(Directions for this task)
Print the lines that run from the line with "Fixpoint first_line (s" to the line with "EmptyString => true", keeping both end lines, exactly as they appear in the entries below, and nothing else.

'''

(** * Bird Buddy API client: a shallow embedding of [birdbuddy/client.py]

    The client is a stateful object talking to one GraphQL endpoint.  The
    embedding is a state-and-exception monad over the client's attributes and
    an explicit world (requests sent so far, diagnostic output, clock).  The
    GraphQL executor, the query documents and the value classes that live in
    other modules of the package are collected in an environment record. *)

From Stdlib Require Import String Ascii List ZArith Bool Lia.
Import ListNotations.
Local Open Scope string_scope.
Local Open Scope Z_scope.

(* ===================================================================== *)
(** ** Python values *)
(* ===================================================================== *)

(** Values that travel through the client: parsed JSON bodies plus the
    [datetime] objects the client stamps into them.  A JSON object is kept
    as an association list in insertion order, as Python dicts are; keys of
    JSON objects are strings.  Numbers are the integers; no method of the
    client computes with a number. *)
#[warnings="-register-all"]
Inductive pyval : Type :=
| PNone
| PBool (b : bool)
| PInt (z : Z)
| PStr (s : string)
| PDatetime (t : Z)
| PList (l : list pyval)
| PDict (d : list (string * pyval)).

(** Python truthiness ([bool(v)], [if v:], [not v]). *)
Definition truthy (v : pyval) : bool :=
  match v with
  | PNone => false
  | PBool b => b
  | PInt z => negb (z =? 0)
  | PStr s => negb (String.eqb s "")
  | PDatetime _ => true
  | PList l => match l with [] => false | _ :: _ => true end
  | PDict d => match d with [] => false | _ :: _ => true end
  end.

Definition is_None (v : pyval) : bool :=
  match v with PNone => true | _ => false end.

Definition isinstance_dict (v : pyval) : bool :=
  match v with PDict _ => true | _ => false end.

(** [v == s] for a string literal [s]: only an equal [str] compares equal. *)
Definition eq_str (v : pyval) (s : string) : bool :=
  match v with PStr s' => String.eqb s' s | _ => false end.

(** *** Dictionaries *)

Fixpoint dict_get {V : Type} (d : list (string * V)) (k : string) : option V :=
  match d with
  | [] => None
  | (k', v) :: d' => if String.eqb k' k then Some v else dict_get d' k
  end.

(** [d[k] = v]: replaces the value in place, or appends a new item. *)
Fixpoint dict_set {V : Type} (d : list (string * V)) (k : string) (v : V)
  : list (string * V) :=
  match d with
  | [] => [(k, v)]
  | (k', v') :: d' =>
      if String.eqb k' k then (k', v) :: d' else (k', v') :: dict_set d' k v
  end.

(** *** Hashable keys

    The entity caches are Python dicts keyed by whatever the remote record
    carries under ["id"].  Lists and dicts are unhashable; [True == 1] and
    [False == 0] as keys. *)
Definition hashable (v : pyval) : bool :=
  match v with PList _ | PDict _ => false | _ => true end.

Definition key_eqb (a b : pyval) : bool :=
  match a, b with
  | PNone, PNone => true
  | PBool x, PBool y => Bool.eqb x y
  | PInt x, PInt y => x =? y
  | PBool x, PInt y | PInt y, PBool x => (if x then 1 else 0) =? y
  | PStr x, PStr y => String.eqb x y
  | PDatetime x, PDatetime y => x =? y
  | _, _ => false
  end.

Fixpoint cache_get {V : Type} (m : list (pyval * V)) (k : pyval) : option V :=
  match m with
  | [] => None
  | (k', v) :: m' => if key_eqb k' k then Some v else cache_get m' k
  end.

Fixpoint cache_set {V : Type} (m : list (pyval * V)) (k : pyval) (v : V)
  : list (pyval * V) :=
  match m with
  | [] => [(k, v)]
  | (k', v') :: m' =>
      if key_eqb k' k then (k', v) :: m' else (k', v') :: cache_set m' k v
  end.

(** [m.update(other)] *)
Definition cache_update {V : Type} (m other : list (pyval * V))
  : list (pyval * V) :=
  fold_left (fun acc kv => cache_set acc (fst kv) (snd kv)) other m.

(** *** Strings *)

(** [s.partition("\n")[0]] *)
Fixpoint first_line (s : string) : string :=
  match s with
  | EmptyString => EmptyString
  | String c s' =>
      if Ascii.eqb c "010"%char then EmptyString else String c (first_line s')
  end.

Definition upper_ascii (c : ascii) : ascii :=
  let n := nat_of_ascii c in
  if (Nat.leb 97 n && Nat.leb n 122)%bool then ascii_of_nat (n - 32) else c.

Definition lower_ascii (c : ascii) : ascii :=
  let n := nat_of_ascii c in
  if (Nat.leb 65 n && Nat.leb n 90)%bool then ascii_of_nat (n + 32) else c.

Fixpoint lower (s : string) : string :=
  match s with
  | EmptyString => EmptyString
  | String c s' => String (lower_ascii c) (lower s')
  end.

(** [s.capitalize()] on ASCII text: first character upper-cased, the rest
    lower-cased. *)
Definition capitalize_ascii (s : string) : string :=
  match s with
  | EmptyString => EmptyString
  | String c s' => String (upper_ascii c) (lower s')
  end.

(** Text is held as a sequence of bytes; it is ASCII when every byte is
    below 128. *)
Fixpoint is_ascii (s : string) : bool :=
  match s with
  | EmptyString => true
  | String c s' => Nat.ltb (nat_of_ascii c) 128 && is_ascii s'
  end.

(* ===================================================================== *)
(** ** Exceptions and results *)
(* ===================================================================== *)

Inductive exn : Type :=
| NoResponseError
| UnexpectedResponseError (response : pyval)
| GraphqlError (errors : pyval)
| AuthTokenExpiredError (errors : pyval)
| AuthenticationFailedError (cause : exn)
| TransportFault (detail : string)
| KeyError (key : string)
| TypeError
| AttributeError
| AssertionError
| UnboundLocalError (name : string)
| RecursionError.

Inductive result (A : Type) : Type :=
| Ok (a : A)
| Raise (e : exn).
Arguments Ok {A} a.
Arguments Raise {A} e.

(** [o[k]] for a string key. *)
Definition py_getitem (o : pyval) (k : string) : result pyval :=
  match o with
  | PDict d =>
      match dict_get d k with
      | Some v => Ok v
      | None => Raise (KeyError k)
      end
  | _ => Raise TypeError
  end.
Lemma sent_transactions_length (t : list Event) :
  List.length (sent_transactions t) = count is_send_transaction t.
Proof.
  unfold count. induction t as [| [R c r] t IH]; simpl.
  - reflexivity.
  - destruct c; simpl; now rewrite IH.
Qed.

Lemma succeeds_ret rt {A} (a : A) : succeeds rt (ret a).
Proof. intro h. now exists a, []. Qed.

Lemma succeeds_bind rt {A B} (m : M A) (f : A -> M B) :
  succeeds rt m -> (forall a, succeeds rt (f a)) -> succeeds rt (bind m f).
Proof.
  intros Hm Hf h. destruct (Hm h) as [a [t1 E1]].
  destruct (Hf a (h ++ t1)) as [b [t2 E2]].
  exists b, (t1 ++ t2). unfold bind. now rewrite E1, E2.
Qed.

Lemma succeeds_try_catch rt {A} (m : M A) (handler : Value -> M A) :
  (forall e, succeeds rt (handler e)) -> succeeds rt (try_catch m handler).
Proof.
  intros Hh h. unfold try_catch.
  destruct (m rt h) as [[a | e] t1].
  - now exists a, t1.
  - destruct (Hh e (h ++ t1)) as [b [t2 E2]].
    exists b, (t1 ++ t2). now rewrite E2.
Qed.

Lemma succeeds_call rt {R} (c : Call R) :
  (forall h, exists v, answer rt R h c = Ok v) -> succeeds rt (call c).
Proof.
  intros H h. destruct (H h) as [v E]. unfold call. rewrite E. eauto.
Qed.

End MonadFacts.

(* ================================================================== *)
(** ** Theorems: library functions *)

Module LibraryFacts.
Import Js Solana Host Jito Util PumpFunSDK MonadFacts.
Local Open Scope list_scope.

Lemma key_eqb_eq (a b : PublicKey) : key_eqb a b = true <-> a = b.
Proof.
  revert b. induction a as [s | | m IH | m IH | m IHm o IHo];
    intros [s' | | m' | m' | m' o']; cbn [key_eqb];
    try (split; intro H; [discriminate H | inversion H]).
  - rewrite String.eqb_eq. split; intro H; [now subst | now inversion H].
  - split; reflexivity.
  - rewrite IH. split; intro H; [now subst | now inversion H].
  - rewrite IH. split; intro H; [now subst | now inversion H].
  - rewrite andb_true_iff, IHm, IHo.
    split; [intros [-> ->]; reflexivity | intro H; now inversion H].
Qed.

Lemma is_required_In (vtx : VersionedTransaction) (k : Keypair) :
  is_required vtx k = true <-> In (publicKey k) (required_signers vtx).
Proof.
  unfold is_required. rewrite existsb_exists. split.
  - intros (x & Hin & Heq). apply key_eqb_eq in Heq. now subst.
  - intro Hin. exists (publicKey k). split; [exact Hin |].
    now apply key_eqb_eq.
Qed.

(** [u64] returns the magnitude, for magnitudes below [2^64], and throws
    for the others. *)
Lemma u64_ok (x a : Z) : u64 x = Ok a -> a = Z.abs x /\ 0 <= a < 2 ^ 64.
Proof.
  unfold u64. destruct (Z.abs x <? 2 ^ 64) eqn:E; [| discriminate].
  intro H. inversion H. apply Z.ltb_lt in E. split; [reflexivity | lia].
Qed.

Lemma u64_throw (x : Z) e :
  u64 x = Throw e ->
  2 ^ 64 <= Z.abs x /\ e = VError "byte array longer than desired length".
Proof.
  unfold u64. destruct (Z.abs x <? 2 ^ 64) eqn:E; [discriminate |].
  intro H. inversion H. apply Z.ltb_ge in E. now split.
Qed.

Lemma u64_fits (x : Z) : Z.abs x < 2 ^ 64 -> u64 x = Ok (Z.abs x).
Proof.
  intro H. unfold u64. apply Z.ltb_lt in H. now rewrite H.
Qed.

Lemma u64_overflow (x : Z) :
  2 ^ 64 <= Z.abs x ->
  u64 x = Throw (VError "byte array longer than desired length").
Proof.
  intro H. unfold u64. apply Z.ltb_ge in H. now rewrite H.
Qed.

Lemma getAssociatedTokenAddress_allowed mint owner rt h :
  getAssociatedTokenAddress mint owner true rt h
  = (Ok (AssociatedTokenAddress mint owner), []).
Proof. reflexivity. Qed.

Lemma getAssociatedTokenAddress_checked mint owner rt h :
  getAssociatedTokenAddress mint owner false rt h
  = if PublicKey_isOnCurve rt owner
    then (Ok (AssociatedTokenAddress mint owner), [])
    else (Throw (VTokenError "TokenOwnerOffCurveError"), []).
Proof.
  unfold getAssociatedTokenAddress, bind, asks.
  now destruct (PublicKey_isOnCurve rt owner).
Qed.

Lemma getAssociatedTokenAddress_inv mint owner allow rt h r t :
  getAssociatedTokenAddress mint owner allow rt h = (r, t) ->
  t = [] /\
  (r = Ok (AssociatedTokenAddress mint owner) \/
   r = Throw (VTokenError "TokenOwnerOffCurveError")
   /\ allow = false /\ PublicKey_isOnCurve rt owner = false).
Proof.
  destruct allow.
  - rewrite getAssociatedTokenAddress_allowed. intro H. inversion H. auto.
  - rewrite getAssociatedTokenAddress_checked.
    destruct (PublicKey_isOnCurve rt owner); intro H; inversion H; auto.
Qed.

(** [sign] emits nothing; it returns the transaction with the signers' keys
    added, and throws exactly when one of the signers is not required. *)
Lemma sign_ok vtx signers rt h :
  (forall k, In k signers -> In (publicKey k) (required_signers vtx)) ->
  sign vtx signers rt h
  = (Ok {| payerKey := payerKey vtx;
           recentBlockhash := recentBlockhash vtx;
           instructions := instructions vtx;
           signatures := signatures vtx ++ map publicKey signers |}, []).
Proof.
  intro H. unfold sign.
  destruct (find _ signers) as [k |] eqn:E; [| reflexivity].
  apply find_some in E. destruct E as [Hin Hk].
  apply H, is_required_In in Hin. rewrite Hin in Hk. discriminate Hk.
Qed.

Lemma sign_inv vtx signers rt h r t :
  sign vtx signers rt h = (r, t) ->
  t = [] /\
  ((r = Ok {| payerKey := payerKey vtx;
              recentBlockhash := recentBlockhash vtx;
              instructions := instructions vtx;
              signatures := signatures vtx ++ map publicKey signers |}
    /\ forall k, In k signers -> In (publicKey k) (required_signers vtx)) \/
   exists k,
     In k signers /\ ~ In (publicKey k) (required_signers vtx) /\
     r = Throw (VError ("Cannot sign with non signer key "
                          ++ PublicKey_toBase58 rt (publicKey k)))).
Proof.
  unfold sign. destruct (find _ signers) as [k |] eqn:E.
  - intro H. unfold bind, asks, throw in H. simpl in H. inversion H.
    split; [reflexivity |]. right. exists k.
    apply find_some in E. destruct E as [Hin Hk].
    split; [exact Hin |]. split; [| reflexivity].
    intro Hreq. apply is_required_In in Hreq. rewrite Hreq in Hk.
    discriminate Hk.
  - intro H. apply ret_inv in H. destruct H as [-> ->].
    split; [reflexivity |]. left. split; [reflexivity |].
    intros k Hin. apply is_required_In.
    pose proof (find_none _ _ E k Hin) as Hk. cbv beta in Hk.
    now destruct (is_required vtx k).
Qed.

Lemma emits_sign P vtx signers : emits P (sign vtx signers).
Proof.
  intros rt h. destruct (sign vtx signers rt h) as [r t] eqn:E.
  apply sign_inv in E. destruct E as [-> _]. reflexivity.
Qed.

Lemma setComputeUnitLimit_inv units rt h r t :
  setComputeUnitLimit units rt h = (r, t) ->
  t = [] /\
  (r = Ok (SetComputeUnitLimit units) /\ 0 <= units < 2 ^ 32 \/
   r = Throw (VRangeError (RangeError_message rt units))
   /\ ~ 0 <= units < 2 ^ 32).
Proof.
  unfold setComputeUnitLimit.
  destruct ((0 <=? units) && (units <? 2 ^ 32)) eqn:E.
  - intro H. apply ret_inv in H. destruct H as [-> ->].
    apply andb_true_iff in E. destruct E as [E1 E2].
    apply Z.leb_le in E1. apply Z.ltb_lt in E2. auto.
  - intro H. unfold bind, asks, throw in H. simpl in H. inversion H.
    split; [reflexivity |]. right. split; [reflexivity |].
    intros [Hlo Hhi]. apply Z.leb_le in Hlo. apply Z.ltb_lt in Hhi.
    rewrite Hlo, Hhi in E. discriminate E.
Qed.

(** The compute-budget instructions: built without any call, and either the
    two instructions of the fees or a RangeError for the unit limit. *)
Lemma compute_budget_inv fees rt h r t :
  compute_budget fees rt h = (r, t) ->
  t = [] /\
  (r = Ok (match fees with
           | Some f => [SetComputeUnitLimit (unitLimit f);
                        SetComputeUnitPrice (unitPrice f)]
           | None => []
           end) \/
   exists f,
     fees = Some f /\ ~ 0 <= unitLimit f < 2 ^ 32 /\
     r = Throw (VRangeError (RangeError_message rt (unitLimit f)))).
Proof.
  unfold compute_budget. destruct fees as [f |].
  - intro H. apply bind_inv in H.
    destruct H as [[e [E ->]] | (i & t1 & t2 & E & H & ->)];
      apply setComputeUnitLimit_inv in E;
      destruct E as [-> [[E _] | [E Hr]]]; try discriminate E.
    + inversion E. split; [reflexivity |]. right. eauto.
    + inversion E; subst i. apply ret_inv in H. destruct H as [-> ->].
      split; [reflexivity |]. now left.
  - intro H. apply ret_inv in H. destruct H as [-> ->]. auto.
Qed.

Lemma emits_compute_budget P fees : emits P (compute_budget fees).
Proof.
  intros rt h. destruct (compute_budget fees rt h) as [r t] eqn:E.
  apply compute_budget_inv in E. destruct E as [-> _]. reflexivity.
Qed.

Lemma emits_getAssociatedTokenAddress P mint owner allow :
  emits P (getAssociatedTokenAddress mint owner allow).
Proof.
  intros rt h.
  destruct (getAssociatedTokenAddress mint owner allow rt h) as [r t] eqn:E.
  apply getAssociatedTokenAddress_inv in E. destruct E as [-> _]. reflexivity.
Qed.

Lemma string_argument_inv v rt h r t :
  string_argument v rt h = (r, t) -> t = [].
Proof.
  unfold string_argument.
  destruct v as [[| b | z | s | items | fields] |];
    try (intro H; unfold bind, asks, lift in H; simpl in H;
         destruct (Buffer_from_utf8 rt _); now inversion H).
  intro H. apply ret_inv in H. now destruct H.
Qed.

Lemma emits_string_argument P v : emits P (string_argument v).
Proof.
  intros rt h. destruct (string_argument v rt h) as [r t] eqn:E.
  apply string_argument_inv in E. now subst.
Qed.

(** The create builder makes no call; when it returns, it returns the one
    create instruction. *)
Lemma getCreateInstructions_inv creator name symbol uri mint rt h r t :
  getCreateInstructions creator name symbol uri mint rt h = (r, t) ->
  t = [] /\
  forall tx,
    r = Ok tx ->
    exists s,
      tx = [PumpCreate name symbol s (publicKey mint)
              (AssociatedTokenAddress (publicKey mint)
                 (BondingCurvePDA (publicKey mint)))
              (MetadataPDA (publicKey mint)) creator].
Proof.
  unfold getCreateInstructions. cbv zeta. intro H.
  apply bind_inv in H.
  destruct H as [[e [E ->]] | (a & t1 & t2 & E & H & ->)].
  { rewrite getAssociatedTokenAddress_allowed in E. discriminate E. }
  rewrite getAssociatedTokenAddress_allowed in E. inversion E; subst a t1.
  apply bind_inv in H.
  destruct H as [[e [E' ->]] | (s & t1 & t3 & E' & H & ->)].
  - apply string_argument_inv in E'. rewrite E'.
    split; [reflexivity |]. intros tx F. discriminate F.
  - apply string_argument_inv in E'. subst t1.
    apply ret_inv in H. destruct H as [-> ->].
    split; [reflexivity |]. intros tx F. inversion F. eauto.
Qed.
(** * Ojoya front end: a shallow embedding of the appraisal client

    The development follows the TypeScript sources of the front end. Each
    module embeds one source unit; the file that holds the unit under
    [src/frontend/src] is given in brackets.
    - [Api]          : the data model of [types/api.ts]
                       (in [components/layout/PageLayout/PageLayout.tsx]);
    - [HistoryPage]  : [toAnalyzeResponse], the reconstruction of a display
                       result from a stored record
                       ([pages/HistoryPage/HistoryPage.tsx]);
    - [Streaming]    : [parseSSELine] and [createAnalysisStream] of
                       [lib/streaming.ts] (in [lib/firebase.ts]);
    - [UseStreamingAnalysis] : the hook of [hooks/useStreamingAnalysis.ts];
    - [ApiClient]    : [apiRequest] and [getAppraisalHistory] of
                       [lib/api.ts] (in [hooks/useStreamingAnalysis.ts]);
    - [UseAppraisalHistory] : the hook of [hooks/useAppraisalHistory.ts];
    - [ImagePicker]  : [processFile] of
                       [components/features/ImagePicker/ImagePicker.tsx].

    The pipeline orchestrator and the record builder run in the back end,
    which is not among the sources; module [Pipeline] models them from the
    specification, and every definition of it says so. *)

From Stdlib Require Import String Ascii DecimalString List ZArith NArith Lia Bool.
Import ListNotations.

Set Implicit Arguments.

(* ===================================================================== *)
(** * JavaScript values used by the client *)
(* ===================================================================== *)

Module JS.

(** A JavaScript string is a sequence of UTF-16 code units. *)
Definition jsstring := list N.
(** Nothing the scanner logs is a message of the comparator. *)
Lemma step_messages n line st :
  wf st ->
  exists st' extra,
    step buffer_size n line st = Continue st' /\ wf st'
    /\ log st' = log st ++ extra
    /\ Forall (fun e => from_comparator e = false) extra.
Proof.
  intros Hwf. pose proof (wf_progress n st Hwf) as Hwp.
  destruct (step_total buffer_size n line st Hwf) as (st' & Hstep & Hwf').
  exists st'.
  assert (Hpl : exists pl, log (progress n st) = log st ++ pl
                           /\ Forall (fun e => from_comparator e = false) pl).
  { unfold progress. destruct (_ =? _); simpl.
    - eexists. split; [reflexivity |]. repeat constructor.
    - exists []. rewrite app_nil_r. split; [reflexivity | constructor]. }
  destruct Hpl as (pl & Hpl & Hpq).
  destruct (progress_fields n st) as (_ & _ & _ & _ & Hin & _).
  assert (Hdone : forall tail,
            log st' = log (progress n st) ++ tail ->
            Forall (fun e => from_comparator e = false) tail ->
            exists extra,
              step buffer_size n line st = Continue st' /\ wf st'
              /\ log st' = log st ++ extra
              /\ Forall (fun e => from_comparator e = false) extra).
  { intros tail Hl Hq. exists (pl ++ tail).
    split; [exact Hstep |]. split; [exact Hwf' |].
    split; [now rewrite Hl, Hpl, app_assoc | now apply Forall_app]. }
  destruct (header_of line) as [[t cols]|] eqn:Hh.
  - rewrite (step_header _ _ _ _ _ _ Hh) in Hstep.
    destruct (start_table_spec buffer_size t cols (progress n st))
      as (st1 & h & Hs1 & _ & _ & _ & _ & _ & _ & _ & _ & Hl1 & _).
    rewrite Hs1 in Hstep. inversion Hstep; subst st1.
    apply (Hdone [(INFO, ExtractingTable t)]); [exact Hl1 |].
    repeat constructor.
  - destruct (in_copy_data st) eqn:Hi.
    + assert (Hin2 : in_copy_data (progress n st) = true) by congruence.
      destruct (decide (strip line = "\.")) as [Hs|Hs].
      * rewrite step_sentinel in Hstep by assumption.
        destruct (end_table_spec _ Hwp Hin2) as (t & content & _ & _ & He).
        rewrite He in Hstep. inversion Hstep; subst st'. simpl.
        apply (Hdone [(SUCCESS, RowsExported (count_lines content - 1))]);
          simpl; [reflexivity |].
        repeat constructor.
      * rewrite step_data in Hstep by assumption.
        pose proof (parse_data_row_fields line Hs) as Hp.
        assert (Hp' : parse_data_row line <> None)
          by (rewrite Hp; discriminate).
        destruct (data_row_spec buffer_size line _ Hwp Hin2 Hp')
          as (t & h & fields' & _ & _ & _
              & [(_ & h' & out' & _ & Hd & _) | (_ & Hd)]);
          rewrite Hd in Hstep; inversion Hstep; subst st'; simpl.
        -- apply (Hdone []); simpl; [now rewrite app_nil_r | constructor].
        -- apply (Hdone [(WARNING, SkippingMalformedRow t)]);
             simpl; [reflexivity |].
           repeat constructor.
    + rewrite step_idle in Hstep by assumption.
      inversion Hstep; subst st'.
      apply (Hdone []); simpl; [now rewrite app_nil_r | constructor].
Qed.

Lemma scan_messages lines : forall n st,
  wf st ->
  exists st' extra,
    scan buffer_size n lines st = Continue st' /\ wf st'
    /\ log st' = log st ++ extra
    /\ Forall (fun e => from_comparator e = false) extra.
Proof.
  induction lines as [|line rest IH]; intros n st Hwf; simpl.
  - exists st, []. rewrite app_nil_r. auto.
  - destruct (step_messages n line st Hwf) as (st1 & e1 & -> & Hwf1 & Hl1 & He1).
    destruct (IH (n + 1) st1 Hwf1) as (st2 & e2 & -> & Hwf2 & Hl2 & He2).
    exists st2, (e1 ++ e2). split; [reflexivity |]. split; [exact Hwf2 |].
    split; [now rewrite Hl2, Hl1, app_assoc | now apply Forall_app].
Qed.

'''

(Task response)
Fixpoint first_line (s : string) : string :=
  match s with
  | EmptyString => EmptyString
  | String c s' =>
      if Ascii.eqb c "010"%char then EmptyString else String c (first_line s')
  end.

Definition upper_ascii (c : ascii) : ascii :=
  let n := nat_of_ascii c in
  if (Nat.leb 97 n && Nat.leb n 122)%bool then ascii_of_nat (n - 32) else c.

Definition lower_ascii (c : ascii) : ascii :=
  let n := nat_of_ascii c in
  if (Nat.leb 65 n && Nat.leb n 90)%bool then ascii_of_nat (n + 32) else c.

Fixpoint lower (s : string) : string :=
  match s with
  | EmptyString => EmptyString
  | String c s' => String (lower_ascii c) (lower s')
  end.

(** [s.capitalize()] on ASCII text: first character upper-cased, the rest
    lower-cased. *)
Definition capitalize_ascii (s : string) : string :=
  match s with
  | EmptyString => EmptyString
  | String c s' => String (upper_ascii c) (lower s')
  end.

(** Text is held as a sequence of bytes; it is ASCII when every byte is
    below 128. *)
Fixpoint is_ascii (s : string) : bool :=
  match s with
  | EmptyString => true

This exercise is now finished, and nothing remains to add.